Is remastered mainly just less jitter?


When a  CD is remastered is it simply just less jitter???
128x128blueranger
dynamic range isn’t the only factor
No there are other factors, but to me it’s the most important to start with and you can do something about it now, and the DR website let’s you be the controller of what you buy today.

Cheers George
+1 George, I agree - no one said DR is the only factor to consider but it’s way up there. In fact I'd guess that if anyone made a list of his least favorite CDs the CDs would score very low on the Dynamic Range Database.

Like the film business , it’s a sausage factory.

Quality meat goes in.... and ground up chicken lips and arseholes - comes out.

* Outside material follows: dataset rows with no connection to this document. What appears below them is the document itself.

(** C5: a write is OrdinarySet, or the definition of an own property.  Without a site entry,
    or with one that is [usable], where the addition an entry records has to be allowed only
    while its epoch stands, it calls the setter, asks the proxy or refuses as the property
    lists of the chain say, and leaves the objects alone; or it stores, and then the object's
    list has the new value in place, or the new property at the end, every other object keeps
    its list and every cached read stays true.  The entry that a write with a writable
    property leaves says nothing wrong about an own property or a setter, and when an
    assignment has added the property to an object that is no table it is usable for every
    object on the shape that was left.  (Not so, later, after a store to an own
    property or the freezing of a table: see [own_fill_skips_setter] and
    [freeze_leaves_transition].) *)
Theorem property_write_ordinary w i o name v ic en defineOwn wr conf receiver : world_ok w -> object_at w i = Some o -> valid name = true ->
  (forall c, ic = Some c -> usable w i o name c defineOwn) ->
  let res := setProp symbol_address fills_suppressed slotReprEligible w i name v ic en defineOwn wr conf receiver in
  match ordinary_set w i name v en defineOwn wr conf (match receiver with Some v => v | None => VObject i end) with
  | Leaves None => res = None
  | Leaves (Some r) => exists ic', res = Some (w, ic', r)
  | Puts f => exists w' ic' v', res = Some (w', ic', Stored) /\ same_number v v' /\ own w' i = f v' /\
      (forall j, j <> i -> own w' j = own w j) /\ world_ok w' /\ kept w w'
  end /\
  forall c w' c' r, ic = Some c -> wr = true -> res = Some (w', Some c', r) ->
    site_entry_ok (symbol_address := symbol_address) w' name defineOwn c' /\
    (defineOwn = false -> r = Stored -> List.find (named name) (own w i) = None -> isDictionary (shape_of w o) = false ->
     forall j oj, object_at w' j = Some oj -> shape oj = shape o -> usable w' j oj name c' false).
Proof.
  intros Hok Ho Hv Hic. cbv zeta. set (self := match receiver with Some v => v | None => VObject i end).
  destruct (setProp_ok (since := proto_epoch (rt w)) fills_suppressed slotReprEligible w i o name v ic en defineOwn wr conf receiver Hok ltac:(lia) Ho Hv) as (e & Hdoes & He);
    [intros c Hc; apply (Hic c Hc)|]. fold self in He. rewrite He in Hdoes by (intros c Hc Hd _; by apply (Hic c Hc)). clear e He.
  assert (forall w' ic' r, setProp symbol_address fills_suppressed slotReprEligible w i name v ic en defineOwn wr conf receiver = Some (w', ic', r) ->
    world_ok w' /\ kept w w') as Hkept by (intros w' ic' r E; eapply setProp_kept; [done..|intros c Hc; apply (Hic c Hc)|exact E]).
  split.
  - unfold does in Hdoes. destruct (ordinary_set _ _ _ _ _ _ _ _ _) as [[r|]|f]; [done..|].
    destruct Hdoes as (w' & ic' & o' & v' & E & [_ _ He _ _ _] & Hn & Hown). exists w', ic', v'. destruct (Hkept _ _ _ E).
    split_and!; try done. intros j Hj. by apply (others_own w w' i).
  - intros c w' c' r -> -> E. destruct (Hic c eq_refl) as [Hc _]. destruct (Hkept _ _ _ E) as [_ Hk]. pose proof (set_entry_kept w w' name c Hok Hk (proj1 Hc)) as Hc'.
    assert (site_entry_ok (symbol_address := symbol_address) w' name defineOwn c') as Hleft
      by (eapply (setProp_site (since := proto_epoch (rt w)) fills_suppressed slotReprEligible w i o); [exact Hok|lia|exact Ho|exact Hv|exact Hc|exact Hc'|apply Hk; lia|exact E]).
    split; [done|]. intros -> -> Hnone Hd j oj Hj Hs. split; [done|]. intros _ next _ _ _.
    destruct (ordinary_set w i name v en false true conf self) as [[r|]|f] eqn:Eo; cbn in Hdoes; [|congruence|].
    { destruct Hdoes as [ic' Er]. rewrite E in Er. injection Er as _ _ <-. by apply leaves_not_stored in Eo. }
    unfold ordinary_set in Eo. rewrite Hnone in Eo. destruct (above kMaxPrototypeDepth w i name) as [[]|] eqn:Ea; try done.
    destruct (extensible_at w i); [|done]. injection Eo as <-. destruct Hdoes as (w2 & ic2 & o' & v' & E2 & Hed & _ & Hown). rewrite E in E2. injection E2 as <- <-.
    eapply (above_added w i o w' o' _ name Hok Ho Hed Hown Hnone); [by apply bool_decide_eq_true|done|done|exact Ho|exact Hj| |done].
    rewrite Hs. apply (st_trees _ _ (edit_stable _ _ _ _ _ Hed) (shape o)); [apply (ok_objects _ _ _ Hok i o Ho)|done].
Qed.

Whatever drives the masses.. to making it a mindless ’pull sale’ (buyer requesting to buy), is what is done.

It’s about the money. How much can be pulled from the mass of the market, and the mastering is dictated by where the mass of the market sits and exists, in lifestyle and points of view.

It’s a numbers game.
I also use the DR Database to compare recordings. IMO dynamic range is important, but it is clear from actually listening to some RBCDs and their SACD counterparts that DR doesn't tell the whole story. My rule of the thumb is close to that used by @georgehifi , which is I want records that have an overall "green" score. (Unless it is a genre that wouldn't exist if it had a green score dynamic range--Oasis records come to mind.) If the SACD has a vastly different lower DR than the RBCD, the SACD probably isn't worth owning IMO. However, if the scores are close, for example if the RBCD score is a 16 (rarely happens but they do exist) and the SACD score is 15, then I'm inclined to hunt the SACD down on the used market if possible. Mastering and remastering, whether found on RBCD, SACD, vinyl, or a "hi rez" file, etc. can be done really well and add value or be done poorly and diminish a recording.